それどころか、ユニカとミルニャなどかっこいいものを見る目である。もうどうしようもない。
「ハガネ様。破壊とか危険があるのでしたら、外でお願いします」
「大丈夫です!」
どこまでも自信満々な鋼の返事を聞きながら、しかし素早く食卓を片付けるナナンダと手伝うメイリア。領主の館の有能な執事&メイドコンビ、流石に賢明である。
片付ける二人を気にも留めず、次々に印を結ぶ鋼の顔は希望に満ちており、ほんの一欠片さえ、粉一粒さえ、魔法の失敗を感じていない。魔法の成功を信じきっている。

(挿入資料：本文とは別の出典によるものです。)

Lemma occ_cons o x l : occ o (x :: l) = ((if decide (x = o) then 1 else 0) + occ o l)%nat.
Proof. unfold occ. rewrite countb_cons. by destruct (decide (x = o)) as [->|Hn]; [rewrite bool_decide_true|rewrite bool_decide_false]. Qed.

Lemma occ_elem o l : o ∈ l <-> (0 < occ o l)%nat.
Proof.
  induction l as [|x l IH]; [split; [by intros ?%elem_of_nil|unfold occ, countb; simpl; intros; lia]|].
  rewrite occ_cons, elem_of_cons. destruct (decide (x = o)) as [->|Hn]; [split; [intros _; lia|by left]|].
  rewrite IH. split; [intros [->|H]; [done|lia]|right; lia].
Qed.

Lemma refs_ok_perm objs R1 R2 : R1 ≡ₚ R2 -> refs_ok objs R1 -> refs_ok objs R2.
Proof.
  intros Hp [H1 H2]. split; [intros o obj Ho; by rewrite <- (occ_perm o _ _ Hp), (H1 o obj Ho)|intros o Ho; apply H2; by rewrite Hp].
Qed.

(** Two lists of references that differ by a permutation of their parts:
    solved by counting. *)
Lemma elem_occ_iff (l1 l2 : list positive) : (forall o, occ o l1 = occ o l2) -> forall o, o ∈ l1 <-> o ∈ l2.
Proof. intros H o. by rewrite !occ_elem, H. Qed.

Lemma refs_ok_occ objs R1 R2 : (forall o, occ o R1 = occ o R2) -> refs_ok objs R1 -> refs_ok objs R2.
Proof. intros Hp [H1 H2]. split; [intros o obj Ho; by rewrite <- Hp, (H1 o obj Ho)|intros o Ho; apply H2; by apply (elem_occ_iff R1 R2 Hp)]. Qed.

Lemma occ_bind_map_update {A} (f : A -> list positive) m i x y o :
  m !! i = Some x -> (occ o (bind_map f (<[i := y]> m)) + occ o (f x) = occ o (bind_map f m) + occ o (f y))%nat.
Proof. intros Hi. rewrite (occ_perm o _ _ (bind_map_update f m i x y Hi)), (occ_perm o _ _ (bind_map_delete f m i x Hi)), !occ_app. lia. Qed.

Lemma occ_bind_map_new {A} (f : A -> list positive) m i x o : m !! i = None -> occ o (bind_map f (<[i := x]> m)) = (occ o (f x) + occ o (bind_map f m))%nat.
Proof. intros Hi. by rewrite (occ_perm o _ _ (bind_map_new f m i x Hi)), occ_app. Qed.

Lemma occ_bind_map_delete {A} (f : A -> list positive) m i x o : m !! i = Some x -> occ o (bind_map f m) = (occ o (f x) + occ o (bind_map f (delete i m)))%nat.
Proof. intros Hi. by rewrite (occ_perm o _ _ (bind_map_delete f m i x Hi)), occ_app. Qed.

Lemma occ_server st o :
  occ o (server_refs st) = (occ o (ws_handles st ≫= entry_refs (ws_entries st)) + occ o (bind_map object_refs (ws_objects st)) + occ o (bind_map connection_refs (ws_conns st)) +
    occ o (bind_map waiter_refs (ws_frames st)) + occ o (ws_held st) + occ o (iv_mapping <$> ws_views st))%nat.
Proof. unfold server_refs. rewrite !occ_app. lia. Qed.

(** Where a reference comes from. *)
Lemma ref_object st o obj p : ws_objects st !! o = Some obj -> p ∈ object_refs obj -> p ∈ server_refs st.
Proof. intros Ho Hp. unfold server_refs. rewrite !elem_of_app. right; left. apply elem_of_bind_map. eauto. Qed.

Lemma ref_conn st c conn p : ws_conns st !! c = Some conn -> p ∈ connection_refs conn -> p ∈ server_refs st.
Proof. intros Ho Hp. unfold server_refs. rewrite !elem_of_app. right; right; left. apply elem_of_bind_map. eauto. Qed.

Lemma ref_frame st w f i l p : ws_frames st !! w = Some f -> wt_links f !! i = Some l -> p ∈ link_refs l -> p ∈ server_refs st.
Proof.
  intros Ho Hl Hp. unfold server_refs. rewrite !elem_of_app. right; right; right; left. apply elem_of_bind_map. exists w, f. split; [done|].
  unfold waiter_refs. apply list_elem_of_bind. exists l. split; [done|]. by eapply list_elem_of_lookup_2.
Qed.

Lemma ref_entry st e en : e ∈ ws_handles st -> ws_entries st !! e = Some en -> he_object en ∈ server_refs st.
Proof.
  intros He Hen. unfold server_refs. rewrite elem_of_app. left. apply list_elem_of_bind. exists e. split; [|done]. unfold entry_refs. rewrite Hen. by apply list_elem_of_singleton.
Qed.

Lemma link_refs_src (l : positive * positive) : snd l ∈ link_refs l.
Proof. unfold link_refs. destruct (decide _) as [->|]; set_solver. Qed.

Lemma link_refs_obj (l : positive * positive) : fst l ∈ link_refs l.
Proof. unfold link_refs. set_solver. Qed.

(** ** Objects that stay *)

(** The objects of [R] keep their types and the ports they wait on. *)
Definition stable (objs objs' : gmap positive server_object) (p : positive) : Prop :=
  forall obj, objs !! p = Some obj -> exists obj', objs' !! p = Some obj' /\ ob_type obj' = ob_type obj /\ ob_wait_port obj' = ob_wait_port obj.

Lemma stable_type objs objs' p t : stable objs objs' p -> type_at objs p = Some t -> type_at objs' p = Some t.
Proof.
  intros Hs. unfold type_at. destruct (objs !! p) as [obj|] eqn:E; [|done]. destruct (Hs obj E) as (obj' & -> & Ht & _). simpl. by rewrite Ht.
Qed.

Lemma stable_type_back objs objs' p t : stable objs objs' p -> is_Some (objs !! p) -> type_at objs' p = Some t -> type_at objs p = Some t.
Proof. intros Hs [obj Ho]. unfold type_at. destruct (Hs obj Ho) as (obj' & -> & Ht & _). rewrite Ho. simpl. by rewrite Ht. Qed.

ならばこそ―――鋼は魔法を唱えるべく、10年間毎日練習し続けた呪文を叫ぶ!
「まじまじ かるかる マジで狩る
鏡よ鏡よ鏡さん、貧乏タッチでテレビジョーーン!」
確固たる意志を構築力に変えて。
鋼の魔法は、解き放たれる。
渦巻く魔力が皆の髪を揺らし、溢れ出す白光の後に―――
「ぷぷりぱ ぷくりぽ ぷりりんぱ~
とかやりたかったですわー!
てくみゃくみゃやこんでもいいですわー!
早口言葉じゃにゃくて、チキンにゃのですわー!」
さあみんなも『てくみゃくみゃやこん』を10回言ってみよう!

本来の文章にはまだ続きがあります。